Le ministre de la Justice Guillaume Ngefa affirme avoir renforcé la lutte contre la corruption, la spoliation des biens publics et privés ainsi que les atteintes à l’État de droit au cours de l’année 2025. En effet, 324 magistrats ont été suspendus pour des faits de corruption ou de spoliation, tandis qu’un avocat inscrit au barreau de la Gombe a été radié pour avoir illégalement dépossédé une mère de famille de son habitation.
Ces annonces ont été faites lors d’un briefing spécial tenu jeudi 8 janvier, conjointement avec le ministre de la Communication et Médias, Patrick Muyaya. Guillaume Ngefa a mis en évidence les réformes engagées depuis sa prise de fonctions, qu’il inscrit dans une approche qu’il qualifie de « proximité avec la population ».
« Depuis ma prise de fonctions, j’ai imposé une méthode claire. D’abord, une concertation interinstitutionnelle, parce que c’est important lorsque vous êtes dans le secteur de la justice. Vous devez aussi avoir cette concertation interinstitutionnelle et également interministérielle, car dans le cadre de la solidarité gouvernementale, j’ai régulièrement des réunions sur les aspects qui concernent la justice avec mes collègues. Je m’étais dit que j’étais le ministre de proximité. Donc, il fallait être en proximité avec les populations, car nous sommes redevables devant elles et aussi vis-à-vis de l’administration (…). Sur le plan disciplinaire, plusieurs dénonciations émanant de justiciables et d’avocats ont été traitées. Nous avons reçu 324 dossiers ouverts à charge des magistrats, dont certains ont été condamnés à des peines disciplinaires et d’autres condamnés au pénal. », a-t-il déclaré.

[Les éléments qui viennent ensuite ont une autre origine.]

(* ===== verification/CacheThread.v ===== *)
(** The cache thread ([src/PRISM/src/CacheThread.h], [CacheThread.cpp]).

    One thread owns the DRAM cache: two lists, active and inactive.  Threads
    that have read values from a value storage queue them; the cache thread
    enters them ([cacheOperation]), moves hits to the active list and evicts
    from the tail of the inactive one ([evict_entry]).  Entries read by one
    scan are meant to be chained and written back together when the chain is
    evicted.

    This file holds the operations; CacheInvariant.v their properties. *)

From S2P Require Import Prelude Config TaggedPtr Objects IoUring ValueStorage OpLog LRUList.

Local Open Scope Z_scope.

(** The C library as this component uses it: the draws of the random
    generator [ct_gen], and [malloc] for cache entries ([0]: no memory). *)
Class CacheEnv := {
  ct_rand : nat -> nat;
  dc_malloc : memory -> Z;
}.

(** malloc(3): a result other than null is the address of no live object; it
    is null only when memory runs out, not before [dc_heap] objects. *)
Class CacheEnvOk (E : CacheEnv) := {
  dc_heap : nat;
  malloc_fresh : forall m, dc_malloc m <> 0 ->
    dc_mem m !! dc_malloc m = None /\ op_mem m !! dc_malloc m = None /\ user_addr (dc_malloc m);
  malloc_room : forall m, (size (dc_mem m) + size (op_mem m) < dc_heap)%nat -> dc_malloc m <> 0;
}.

(** [ct_gen] is the number of draws made so far. *)
Record CacheThread := MkCacheThread {
  active_list : LRUList;
  inactive_list : LRUList;
  ct_gen : nat;
}.

Definition set_active (d : LRUList) (c : CacheThread) : CacheThread :=
  MkCacheThread d (inactive_list c) (ct_gen c).
Definition set_inactive (d : LRUList) (c : CacheThread) : CacheThread :=
  MkCacheThread (active_list c) d (ct_gen c).
Definition set_gen (k : nat) (c : CacheThread) : CacheThread :=
  MkCacheThread (active_list c) (inactive_list c) k.

Section cache_thread.
Context `{Config} `{IoUring} `{StdSort} `{CacheEnv}.

Definition create : CacheThread :=
  MkCacheThread (LRUList.create ACTIVE_LIST) (LRUList.create INACTIVE_LIST) 0.

Definition which_list (m : memory) (dc_entry : Z) : res Z :=
  if dc_entry =? 0 then Ok NONE_LIST else e ← load_dc m dc_entry; Ok (dc_list_type e).

(** The [smp_cas] succeeds: no other thread writes [val_addr] in between. *)
Definition link_to_at (m : memory) (dc_entry : Z) : res memory :=
  e ← load_dc m dc_entry;
  let at_entry := dc_at_entry e in
  x ← load_at m at_entry;
  if (vs_id (vs_idx x) <? 0) && (get_tag (val_addr x) =? OPLOG_VAL) then Ok m
  else store_at m at_entry (set_val_addr (put_tagged_ptr dc_entry DCACHE_VAL)).

(** A draw of [uniform_int_distribution(0, n - 1)]. *)
Definition draw (c : CacheThread) (n : nat) : nat * CacheThread :=
  ((ct_rand (ct_gen c) mod n)%nat, set_gen (S (ct_gen c)) c).

(** Draws until a storage is not being written; [n] bounds the draws. *)
Fixpoint wait_idle (n : nat) (c : CacheThread) (vss : list ValueStorage) (vs_id : nat)
  : res (nat * CacheThread) :=
  match n with
  | O => Err NoReturn
  | S n' =>
      vs ← of_option OutOfRange (vss !! vs_id);
      if negb (is_writing vs) then Ok (vs_id, c)
      else let '(k, c') := draw c MTS_VS_NUM in wait_idle n' c' vss k
  end.

Definition pick_valuestorage (fuel : nat) (c : CacheThread) (vss : list ValueStorage)
  : res (nat * CacheThread) :=
  let '(vs_id1, c1) := draw c MTS_VS_NUM in
  let '(vs_id2, c2) := draw c1 MTS_VS_NUM in
  vs1 ← of_option OutOfRange (vss !! vs_id1);
  vs2 ← of_option OutOfRange (vss !! vs_id2);
  wait_idle fuel c2 vss
    (if get_used_chunk_num vs1 <? get_used_chunk_num vs2 then vs_id1 else vs_id2).

(** Everything the cache thread changes. *)
Record cstate := CState { cs_ct : CacheThread; cs_vss : list ValueStorage; cs_mem : memory }.

(** [inactive_list->remove_entry(p); inactive_list->free_entry(p)] *)
Definition drop_inactive (s : cstate) (p : Z) : res cstate :=
  '(d, m1) ← remove_entry (inactive_list (cs_ct s)) (cs_mem s) p;
  m2 ← free_entry m1 p;
  Ok (CState (set_inactive d (cs_ct s)) (cs_vss s) m2).

(** Follows [s_prev] to the first entry of a chain; says whether an entry
    passed on the way is in the active list. *)
Fixpoint chain_first (n : nat) (m : memory) (p : Z) (has_active : bool) : res (Z * bool) :=
  match n with
  | O => Err NoReturn
  | S n' =>
      e ← load_dc m p;
      if dc_s_prev e =? 0 then Ok (p, has_active)
      else
        e' ← load_dc m (dc_s_prev e);
        chain_first n' m (dc_s_prev e) (has_active || (dc_list_type e' =? ACTIVE_LIST))
  end.

(** Evicts a chain from its first entry on; [vs] is the storage and the
    writer the values go to when the chain has an active entry. *)
Fixpoint evict_chain (n : nat) (s : cstate) (p : Z) (vs : option nat) (writer : nat) (i : Z)
  : res (cstate * Z) :=
  match n with
  | O => Err NoReturn
  | S n' =>
      if p =? 0 then Ok (s, i)
      else
        e ← load_dc (cs_mem s) p;
        s1 ← (match vs with
              | None => Ok s
              | Some k =>
                  v ← of_option OutOfRange (cs_vss s !! k);
                  '(v', m') ← put_vs_entry v (cs_mem s) writer (dc_key e) (dc_val e) (dc_at_entry e);
                  Ok (CState (cs_ct s) (<[k := v']> (cs_vss s)) m')
              end);
        s2 ← (if dc_list_type e =? INACTIVE_LIST then drop_inactive s1 p else Ok s1);
        if get_cur_size (inactive_list (cs_ct s2)) =? 0 then Ok (s2, i)
        else evict_chain n' s2 (dc_s_next e) vs writer (i + 1)
  end.

(** The loop of [evict_entry], whose variable [i] both the body and the loop
    header increment. [vs] is the last storage picked ([NULL] before). *)
Fixpoint evict_loop (n : nat) (s : cstate) (i : Z) (written : bool) (vs : option nat) (writer : nat)
  : res cstate :=
  if negb (i <? Z.of_nat MTS_RECLAIM_PAGES_NUM) then Ok s
  else
    match n with
    | O => Err NoReturn
    | S n' =>
        let removed_entry := get_tail (inactive_list (cs_ct s)) in
        e ← load_dc (cs_mem s) removed_entry;
        x ← load_at (cs_mem s) (dc_at_entry e);
        if negb (removed_entry =? get_untagged_ptr (val_addr x)) then
          s' ← drop_inactive s removed_entry;
          evict_loop n' s' (i + 2) written vs writer
        else if dc_s_prev e =? 0 then
          s' ← drop_inactive s removed_entry;
          evict_loop n' s' (i + 2) written vs writer
        else
          '(p, has_active) ← chain_first (S (size (dc_mem (cs_mem s)))) (cs_mem s) removed_entry false;
          '(vs1, c1) ← (if (has_active : bool)
                        then '(k, c) ← pick_valuestorage (S MTS_VS_NUM) (cs_ct s) (cs_vss s); Ok (Some k, c)
                        else Ok (vs, cs_ct s));
          let written1 := written || has_active in
          '(s2, i2) ← evict_chain (S (size (dc_mem (cs_mem s)))) (CState c1 (cs_vss s) (cs_mem s)) p
                        (if has_active then vs1 else None) writer i;
          if get_cur_size (inactive_list (cs_ct s2)) =? 0 then Ok s2
          else
            s3 ← (match vs1 with
                  | Some k =>
                      if written1 then
                        v ← of_option OutOfRange (cs_vss s2 !! k);
                        '(v', m') ← forced_write_chunk v (cs_mem s2) writer;
                        Ok (CState (cs_ct s2) (<[k := v']> (cs_vss s2)) m')
                      else Ok s2
                  | None => Ok s2
                  end);
            evict_loop n' s3 (i2 + 1) written1 vs1 writer
    end.

Definition evict_entry (s : cstate) : res cstate :=
  let '(writer, c) := draw (cs_ct s) MTS_THREAD_NUM in
  evict_loop MTS_RECLAIM_PAGES_NUM (CState c (cs_vss s) (cs_mem s)) 0 false None writer.

(** The pointer is used with its tag. *)
Definition freeOperation (s : cstate) (at_entry : Z) : res cstate :=
  x ← load_at (cs_mem s) at_entry;
  let dc_entry := val_addr x in
  if dc_entry =? 0 then Ok s
  else
    m1 ← store_at (cs_mem s) at_entry (set_val_addr 0);
    e ← load_dc m1 dc_entry;
    if dc_list_type e =? ACTIVE_LIST then
      '(d, m2) ← remove_entry (active_list (cs_ct s)) m1 dc_entry;
      m3 ← free_entry m2 dc_entry;
      Ok (CState (set_active d (cs_ct s)) (cs_vss s) m3)
    else
      '(d, m2) ← remove_entry (inactive_list (cs_ct s)) m1 dc_entry;
      m3 ← free_entry m2 dc_entry;
      Ok (CState (set_inactive d (cs_ct s)) (cs_vss s) m3).

(** Chains [dc_entry] before the entry of the scan that precedes it. *)
Definition chain_scanned (m : memory) (scan_ops : bool) (s_dc_entry dc_entry : Z) : res (Z * memory) :=
  if negb scan_ops then Ok (s_dc_entry, m)
  else if s_dc_entry =? 0 then Ok (dc_entry, m)
  else
    se ← load_dc m s_dc_entry;
    m1 ← (if negb (dc_s_prev se =? 0) then store_dc m s_dc_entry (set_s_prev dc_entry) else Ok m);
    e ← load_dc m1 dc_entry;
    m2 ← (if negb (dc_s_next e =? 0) then store_dc m1 dc_entry (set_s_next s_dc_entry) else Ok m1);
    Ok (dc_entry, m2).

(** Hit on the inactive list. *)
Definition hit_inactive (s : cstate) (scan_ops : bool) (s_dc_entry dc_entry : Z) : res (Z * cstate) :=
  '(di, m1) ← remove_entry (inactive_list (cs_ct s)) (cs_mem s) dc_entry;
  '(da, m2) ← insert_head (active_list (cs_ct s)) m1 dc_entry;
  '(sd, m3) ← chain_scanned m2 scan_ops s_dc_entry dc_entry;
  m4 ← link_to_at m3 dc_entry;
  let c := set_inactive di (set_active da (cs_ct s)) in
  if get_max_size da <? get_cur_size da then
    '(moved_entry, da', m5) ← remove_tail da m4;
    '(di', m6) ← insert_head di m5 moved_entry;
    let s' := CState (set_inactive di' (set_active da' c)) (cs_vss s) m6 in
    if get_max_size di' <? get_cur_size di' then s'' ← evict_entry s'; Ok (sd, s'')
    else Ok (sd, s')
  else Ok (sd, CState c (cs_vss s) m4).

(** Hit on the active list. *)
Definition hit_active (s : cstate) (scan_ops : bool) (s_dc_entry dc_entry : Z) : res (Z * cstate) :=
  '(da, m1) ← move_to_head (active_list (cs_ct s)) (cs_mem s) dc_entry;
  '(sd, m2) ← chain_scanned m1 scan_ops s_dc_entry dc_entry;
  m3 ← link_to_at m2 dc_entry;
  Ok (sd, CState (set_active da (cs_ct s)) (cs_vss s) m3).

(** First access. *)
Definition first_access (s : cstate) (scan_ops : bool) (s_dc_entry : Z) (cq : cq_entry_t)
  : res (Z * cstate) :=
  let dc_entry := dc_malloc (cs_mem s) in
  m1 ← alloc_entry (inactive_list (cs_ct s)) (cs_mem s) dc_entry cq;
  '(di, m2) ← insert_head (inactive_list (cs_ct s)) m1 dc_entry;
  '(sd, m3) ← chain_scanned m2 scan_ops s_dc_entry dc_entry;
  m4 ← link_to_at m3 dc_entry;
  let s' := CState (set_inactive di (cs_ct s)) (cs_vss s) m4 in
  if get_max_size di <? get_cur_size di then s'' ← evict_entry s'; Ok (sd, s'')
  else Ok (sd, s').

(** One request. *)
Definition cache_one (s : cstate) (scan_ops : bool) (s_dc_entry : Z) (cq : cq_entry_t)
  : res (Z * cstate) :=
  let at_entry := cq_at_entry cq in
  if at_entry =? 0 then Ok (s_dc_entry, s)
  else
    x ← load_at (cs_mem s) at_entry;
    if (vs_id (vs_idx x) <? 0) && (get_tag (val_addr x) =? OPLOG_VAL) then Ok (s_dc_entry, s)
    else if get_tag (val_addr x) =? DCACHE_VAL then
      let dc_entry := get_untagged_ptr (val_addr x) in
      cur_list_type ← which_list (cs_mem s) dc_entry;
      if cur_list_type =? INACTIVE_LIST then hit_inactive s scan_ops s_dc_entry dc_entry
      else if cur_list_type =? ACTIVE_LIST then hit_active s scan_ops s_dc_entry dc_entry
      else Ok (s_dc_entry, s)
    else first_access s scan_ops s_dc_entry cq.

Fixpoint cache_all (s : cstate) (scan_ops : bool) (s_dc_entry : Z) (vec : list cq_entry_t)
  : res cstate :=
  match vec with
  | [] => Ok s
  | cq :: vec' => '(sd, s') ← cache_one s scan_ops s_dc_entry cq; cache_all s' scan_ops sd vec'
  end.

(** [front()] of an empty vector is undefined. *)
Definition cacheOperation (s : cstate) (vec : list cq_entry_t) : res cstate :=
  match vec with
  | [] => Err OutOfRange
  | cq :: _ => cache_all s (bool_decide (cq_ops cq = CT_SCAN)) 0 vec
  end.

(** The destructor frees both lists. *)
Definition destroy (s : cstate) : res cstate :=
  let c := cs_ct s in
  '(da, m1) ← LRUList.destroy (Z.to_nat (cur_size (active_list c))) (active_list c) (cs_mem s)
                (iter_dcache (active_list c));
  '(di, m2) ← LRUList.destroy (Z.to_nat (cur_size (inactive_list c))) (inactive_list c) m1
                (iter_dcache (inactive_list c));
  Ok (CState (set_inactive di (set_active da c)) (cs_vss s) m2).
End cache_thread.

Il a également évoqué des échanges avec les bâtonniers afin de sanctionner les avocats impliqués dans des réseaux criminels. Guillaume Ngefa a par ailleurs affirmé avoir pris une dizaine « d’injonctions emblématiques », adressées aussi bien aux juridictions civiles que militaires, visant la poursuite des auteurs de crimes, y compris parmi des personnalités longtemps perçues comme intouchables.

Sur le plan carcéral, ce membre du gouvernement a fait état d’un tri rigoureux dans l’examen des demandes de liberté provisoire : sur 800 requêtes introduites, seules 270 ont été jugées recevables. Une approche qu’il présente comme fondée sur « la justice et le bon sens ».

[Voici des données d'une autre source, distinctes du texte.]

(* ===== verification/CacheInvariant.v ===== *)
(** Correctness of the cache thread.

    [cache_inv cur s la li]: the active list represents [la], the inactive
    list [li], the live cache entries are exactly those, and every
    address-table entry tagged [DCACHE_VAL] leads to one of them, which leads
    back and holds the entry's current value [cur].  So a cached address never
    dangles and never shows another value. *)

From S2P Require Import Prelude Config TaggedPtr Objects IoUring ValueStorage LRUList CacheThread.

Local Open Scope Z_scope.

(** Words of the address table are tagged user-space addresses. *)
Definition word_ok (x : at_entry_t) : Prop :=
  exists p t, user_addr p /\ 0 <= t < 128 /\ val_addr x = p + t * 2 ^ 56.

(** A cache entry's address: not that of a write-buffer entry. *)
Definition dc_place (m : memory) (p : Z) : Prop := user_addr p /\ op_mem m !! p = None.

(** What the cache entries in [l] and the address table say of each other. *)
Record cached (cur : Z -> option Z) (m : memory) (l : list Z) : Prop := {
  ca_entry : forall p, p ∈ l -> exists e x, dc_mem m !! p = Some e /\ dc_s_prev e = 0 /\ dc_s_next e = 0 /\
    dc_at_entry e <> 0 /\ at_mem m !! dc_at_entry e = Some x /\ dc_place m p;
  ca_link : forall a x, at_mem m !! a = Some x -> get_tag (val_addr x) = DCACHE_VAL ->
    exists e, get_untagged_ptr (val_addr x) ∈ l /\ dc_mem m !! get_untagged_ptr (val_addr x) = Some e /\
      dc_at_entry e = a /\ cur a = Some (dc_val e);
  ca_word : forall a x, at_mem m !! a = Some x -> word_ok x;
}.

(** What the cache may change in the address table: tags of values that are
    in a storage, and where they point: to no write-buffer entry. *)
Record at_kept (m m' : memory) : Prop := {
  ak_op : op_mem m' = op_mem m;
  ak_idx : forall a, vs_idx <$> at_mem m' !! a = vs_idx <$> at_mem m !! a;
  ak_log : forall a x, at_mem m !! a = Some x -> vs_id (vs_idx x) < 0 ->
    get_tag (val_addr x) = OPLOG_VAL -> at_mem m' !! a = Some x;
  ak_word : forall a x x', at_mem m !! a = Some x -> at_mem m' !! a = Some x' ->
    val_addr x' = val_addr x \/ op_mem m !! get_untagged_ptr (val_addr x') = None;
}.

Lemma at_kept_refl m : at_kept m m.
Proof. split; try done. intros a x x' Hx Hx'. left. congruence. Qed.

Lemma at_kept_trans m m1 m2 : at_kept m m1 -> at_kept m1 m2 -> at_kept m m2.
Proof.
  intros [A1 B1 C1 D1] [A2 B2 C2 D2]. split; [congruence| |by eauto|].
  - intros a. by rewrite B2, B1.
  - intros a x x2 Hx Hx2. pose proof (B1 a) as Hi. rewrite Hx in Hi.
    destruct (at_mem m1 !! a) as [x1|] eqn:Hx1; [|done].
    rewrite A1 in D2. destruct (D2 a x1 x2 Hx1 Hx2) as [->|?]; [|by right]. by eapply D1.
Qed.

Lemma at_kept_same m m' : at_mem m' = at_mem m -> op_mem m' = op_mem m -> at_kept m m'.
Proof.
  intros E1 E2. split; [done| | |]; intros; rewrite ?E1; try done.
  left. rewrite E1 in *. congruence.
Qed.

Lemma at_kept_upd m a x y : at_mem m !! a = Some x -> vs_idx y = vs_idx x ->
  (vs_id (vs_idx x) < 0 -> get_tag (val_addr x) = OPLOG_VAL -> y = x) ->
  (val_addr y = val_addr x \/ op_mem m !! get_untagged_ptr (val_addr y) = None) -> at_kept m (upd_at m a y).
Proof.
  intros Hx Hi Hn Hw. split; [done| | |].
  - intros b. cbn. destruct (decide (a = b)) as [<-|]; [|by rewrite lookup_insert_ne].
    rewrite lookup_insert_eq, Hx. cbn. by rewrite Hi.
  - intros b z Hz Hv Ht. cbn. destruct (decide (a = b)) as [<-|]; [|by rewrite lookup_insert_ne].
    assert (z = x) as -> by congruence. by rewrite lookup_insert_eq, Hn.
  - intros b z z' Hz Hz'. cbn in Hz'. apply lookup_insert_Some in Hz' as [[<- <-]|[_ Hz']]; [|left; congruence].
    by assert (z = x) as -> by congruence.
Qed.

Section cached.
Context (cur : Z -> option Z).

Lemma cached_perm m l l' : l ≡ₚ l' -> cached cur m l -> cached cur m l'.
Proof.
  intros Hp [A B C]. split; [| |done].
  - intros p Hin. apply A. by rewrite Hp.
  - intros a x Hx Ht. destruct (B a x Hx Ht) as (e & Hin & R). exists e. by rewrite <- Hp.
Qed.

Lemma cached_same m m' l l0 : dc_same m m' l0 -> cached cur m l -> cached cur m' l.
Proof.
  intros [Eat Eop _ Hin] [A B C]. split; rewrite Eat; [| |done].
  - intros p Hp. destruct (A p Hp) as (e & x & He & S1 & S2 & Hz & Hx & Hu).
    destruct (Hin p e He) as (e' & He' & Ea & _ & _ & Es1 & Es2).
    exists e', x. rewrite Ea, Es1, Es2. unfold dc_place. by rewrite Eop.
  - intros a x Hx Ht. destruct (B a x Hx Ht) as (e & Hp & He & Ha & Hc).
    destruct (Hin _ e He) as (e' & He' & Ea & _ & Ev & _). exists e'. by rewrite Ea, Ev.
Qed.

Lemma uncached_idx x : vs_idx (uncached x) = vs_idx x.
Proof. unfold uncached. by destruct (_ =? _). Qed.

Lemma uncached_word x : word_ok x ->
  word_ok (uncached x) /\ get_tag (val_addr (uncached x)) <> DCACHE_VAL.
Proof.
  intros (p & t & Hp & Ht & E). unfold uncached. destruct (Z.eqb_spec (get_tag (val_addr x)) DCACHE_VAL) as [Hd|Hd].
  - cbn. rewrite E, put_tagged_shape by (done || lia). split.
    + exists p, VALUESTORAGE_VAL. done.
    + by rewrite get_tag_shape by (done || lia).
  - split; [|done]. by exists p, t.
Qed.

(** Taking the address-table entry of [p] out of the cache. *)
Lemma cached_uncached m l p e x : cached cur m l -> p ∈ l -> dc_mem m !! p = Some e ->
  at_mem m !! dc_at_entry e = Some x ->
  let m' := upd_at m (dc_at_entry e) (uncached x) in
  cached cur m' l /\ at_kept m m' /\
  forall a y, at_mem m' !! a = Some y -> get_tag (val_addr y) = DCACHE_VAL -> get_untagged_ptr (val_addr y) <> p.
Proof.
  intros [A B C] Hp He Hx m'. destruct (uncached_word x (C _ _ Hx)) as [Hw Hnt].
  assert (forall a y, at_mem m' !! a = Some y ->
    a = dc_at_entry e /\ y = uncached x \/ a <> dc_at_entry e /\ at_mem m !! a = Some y) as Hcase.
  { intros a y Hy. cbn in Hy. apply lookup_insert_Some in Hy as [[<- <-]|[Hn Hy]]; [by left|by right]. }
  split; [split|split].
  - intros q Hq. destruct (A q Hq) as (eq & xq & Heq & S1 & S2 & Hz & Hxq & Hu). cbn.
    destruct (decide (dc_at_entry e = dc_at_entry eq)) as [E|Hne].
    + exists eq, (uncached x). rewrite <- E, lookup_insert_eq. by rewrite E.
    + exists eq, xq. by rewrite lookup_insert_ne.
  - intros a y Hy Ht. apply Hcase in Hy as [[-> ->]|[_ Hy]]; [done|]. by apply B.
  - intros a y Hy. apply Hcase in Hy as [[-> ->]|[_ Hy]]; [done|]. by apply (C a).
  - apply (at_kept_upd _ _ x); [done|apply uncached_idx| |].
    { intros _ Ht. unfold uncached. by rewrite Ht. }
    unfold uncached. destruct (Z.eqb_spec (get_tag (val_addr x)) DCACHE_VAL) as [Ht|]; [right|by left].
    destruct (B _ x Hx Ht) as (e1 & Hin & _). destruct (A _ Hin) as (_ & _ & _ & _ & _ & _ & _ & _ & Hop).
    destruct (C _ x Hx) as (q & t & Hq & Htt & E). cbn. rewrite E in Hop |- *.
    rewrite get_untagged_shape in Hop by done. by rewrite put_tagged_shape, get_untagged_shape.
  - intros a y Hy Ht E. apply Hcase in Hy as [[-> ->]|[Hn Hy]]; [done|].
    destruct (B a y Hy Ht) as (e' & _ & He' & Ha & _). rewrite E in He'. congruence.
Qed.

(** Dropping an entry no tag leads to. *)
Lemma cached_free m l p : p ∉ l -> cached cur m (p :: l) ->
  (forall a y, at_mem m !! a = Some y -> get_tag (val_addr y) = DCACHE_VAL -> get_untagged_ptr (val_addr y) <> p) ->
  cached cur (free_dc m p) l.
Proof.
  intros Hni [A B C] Hno. split; [| |done].
  - intros q Hq. destruct (A q) as (e & x & He & R); [by right|]. exists e, x. cbn.
    rewrite lookup_delete_ne; [done|]. by intros ->.
  - intros a x Hx Ht. destruct (B a x Hx Ht) as (e & Hin & He & R). specialize (Hno a x Hx Ht).
    exists e. cbn. rewrite lookup_delete_ne by done.
    apply elem_of_cons in Hin as [Hin|Hin]; [by destruct Hno|]. done.
Qed.

(** Entering a new entry, not yet linked. *)
Lemma cached_alloc m l p e x : cached cur m l -> dc_mem m !! p = None -> dc_place m p ->
  dc_s_prev e = 0 -> dc_s_next e = 0 -> dc_at_entry e <> 0 -> at_mem m !! dc_at_entry e = Some x ->
  cached cur (upd_dc m p e) (p :: l).
Proof.
  intros [A B C] Hf Hu S1 S2 Ha Hx.
  assert (forall q e', dc_mem m !! q = Some e' -> dc_mem (upd_dc m p e) !! q = Some e') as Hold.
  { intros q e' Hq. cbn. rewrite lookup_insert_ne; [done|]. intros <-. by rewrite Hf in Hq. }
  split; [| |done].
  - intros q [->|Hq]%elem_of_cons.
    + exists e, x. cbn. by rewrite lookup_insert_eq.
    + destruct (A q Hq) as (e' & x' & He' & R). exists e', x'. split; [by apply Hold|done].
  - intros a y Hy Ht. destruct (B a y Hy Ht) as (e' & Hin & He' & R). exists e'. split; [by right|].
    split; [by apply Hold|done].
Qed.

(** Linking an entry whose value is current. *)
Lemma cached_link m l p e : cached cur m l -> p ∈ l -> dc_mem m !! p = Some e ->
  cur (dc_at_entry e) = Some (dc_val e) -> p <> 0 ->
  exists m', link_to_at m p = Ok m' /\ cached cur m' l /\ at_kept m m' /\ dc_mem m' = dc_mem m.
Proof.
  intros [A B C] Hp He Hc Hz. destruct (A p Hp) as (e' & x & He' & S1 & S2 & Ha & Hx & Hu).
  assert (e' = e) as -> by congruence. unfold link_to_at.
  rewrite (load_dc_some _ _ _ Hz He). cbn [mbind res_bind]. rewrite (load_at_some _ _ _ Ha Hx). cbn [mbind res_bind].
  destruct (_ && _) eqn:Hskip.
  { exists m. split; [done|]. split; [done|]. split; [apply at_kept_refl|done]. }
  rewrite (store_at_some _ _ _ _ Ha Hx). rewrite put_tagged_plain by (apply Hu || (unfold DCACHE_VAL; lia)).
  set (y := set_val_addr (p + DCACHE_VAL * 2 ^ 56) x).
  assert (get_tag (val_addr y) = DCACHE_VAL /\ get_untagged_ptr (val_addr y) = p) as [Ht Hup].
  { cbn. by rewrite get_tag_shape, get_untagged_shape by (apply Hu || (unfold DCACHE_VAL; lia)). }
  eexists. split; [done|]. split; [|split; [|done]].
  - split.
    + intros q Hq. destruct (A q Hq) as (eq & xq & Heq & S1' & S2' & Hz' & Hxq & Hu').
      exists eq. cbn. destruct (decide (dc_at_entry e = dc_at_entry eq)) as [E|Hne].
      * exists y. rewrite E, lookup_insert_eq. by rewrite <- E.
      * exists xq. by rewrite lookup_insert_ne.
    + intros a z Hz1 Htz. cbn in Hz1. apply lookup_insert_Some in Hz1 as [[<- <-]|[Hn Hz1]]; [|by apply B].
      rewrite Hup. by exists e.
    + intros a z Hz1. cbn in Hz1. apply lookup_insert_Some in Hz1 as [[<- <-]|[Hn Hz1]]; [|by apply (C a)].
      exists p, DCACHE_VAL. split; [apply Hu|done].
  - apply (at_kept_upd _ _ x); [done|done| |right; rewrite Hup; apply Hu]. intros Hv Hto. exfalso.
    rewrite Hto in Hskip. apply andb_false_iff in Hskip as [Hs|Hs]; [|done]. apply Z.ltb_ge in Hs. lia.
Qed.
End cached.

Section cache.
Context `{Config} `{IoUring} `{StdSort} `{E : CacheEnv} `{!CacheEnvOk E}.
Context (cur : Z -> option Z).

Dans le cadre du renforcement de l’appareil judiciaire, le ministère de la Justice indique avoir formé et déployé 100 officiers de police judiciaire à travers le pays. Leur mission consiste notamment à garantir la légalité, la crédibilité et l’authenticité des actes et documents délivrés par l’administration judiciaire.

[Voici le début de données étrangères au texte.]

Lemma nodes_there tr s t x pc : aio_inv tr s -> threads s !! t = Some (AioThread x pc) -> node_there s pc.
Proof.
  intros (ld & pre & w & f & ch & Hi) Et. destruct (leads pc) eqn:Hl.
  - pose proof (leads_leader _ _ _ _ _ _ _ _ _ _ Hi Et Hl) as ->. pose proof (ao_lead _ _ _ _ _ _ _ Hi) as HL.
    pose proof (leading_at _ _ _ _ _ _ _ HL Et) as Ha. destruct (ao_front _ _ _ _ _ _ _ Hi) as (n & En & _).
    destruct pc; cbn in Hl |- *; try done.
    + destruct Ha as [(_ & r & -> & _ & -> & ->)|(_ & _ & -> & _)]; [by eapply leading_pre_node|by exists n].
    + destruct Ha as (r & -> & -> & -> & ->). by eapply leading_pre_node.
    + destruct Ha as (r & -> & -> & -> & ->). by eapply leading_pre_node.
    + destruct Ha as (_ & _ & -> & _). by exists n.
  - destruct (not_leads _ _ _ _ _ _ _ _ _ _ Hi Et Hl) as [_ [(_ & _ & _ & n & En & Hpr)|[(r & p' & n & _ & _ & En & Hw & _)|(r & cm & _ & -> & n & En & _)]]].
    + destruct pc; cbn in *; try done; destruct Hpr as (-> & _); by exists n.
    + destruct pc; cbn in *; try done; destruct_and?; subst; by exists n.
    + by exists n.
Qed.

(** No access faults. *)
Lemma step_safe v m tr s t x pc : aio_inv tr s -> threads s !! t = Some (AioThread x pc) ->
  Forall (fun a => exists e, in_storage v m a e) (src_at_entry_vec s) -> exists s' ev, thread_step m s t = Ok (s', ev).
Proof.
  intros HI Et Hst. pose proof (nodes_there _ _ _ _ _ HI Et) as Hn.
  destruct pc; cbn in Hn; try (destruct Hn as [n En]);
    try (unfold thread_step, store_node, load_node; rewrite Et; cbn [of_option mbind res_bind st_pc st_next]; try rewrite En; cbn; repeat case_match; by eexists _, _).
  apply Forall_exists_Forall2_l in Hst as (es & Hes). destruct (submit_ok v m tr s t x p counter es HI Et Hes) as (_ & s' & _ & E & _). by eexists _, _.
Qed.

Concernant la lutte contre le banditisme urbain, notamment le phénomène des « Kuluna », Guillaume Ngefa a plaidé pour une stratégie globale. Il a cité l’opération « Ndobo », qui aurait permis l’arrestation de près de 500 présumés bandits, actuellement jugés en audiences foraines depuis le 8 janvier.
Pour le ministre d’État, la réforme du secteur judiciaire est appelée à être « longue, lente et constante », mais indispensable pour restaurer la confiance des citoyens. Si les autorités mettent en avant des avancées notables, la consolidation d’un système judiciaire plus transparent et efficace reste toutefois un chantier de long terme en RDC.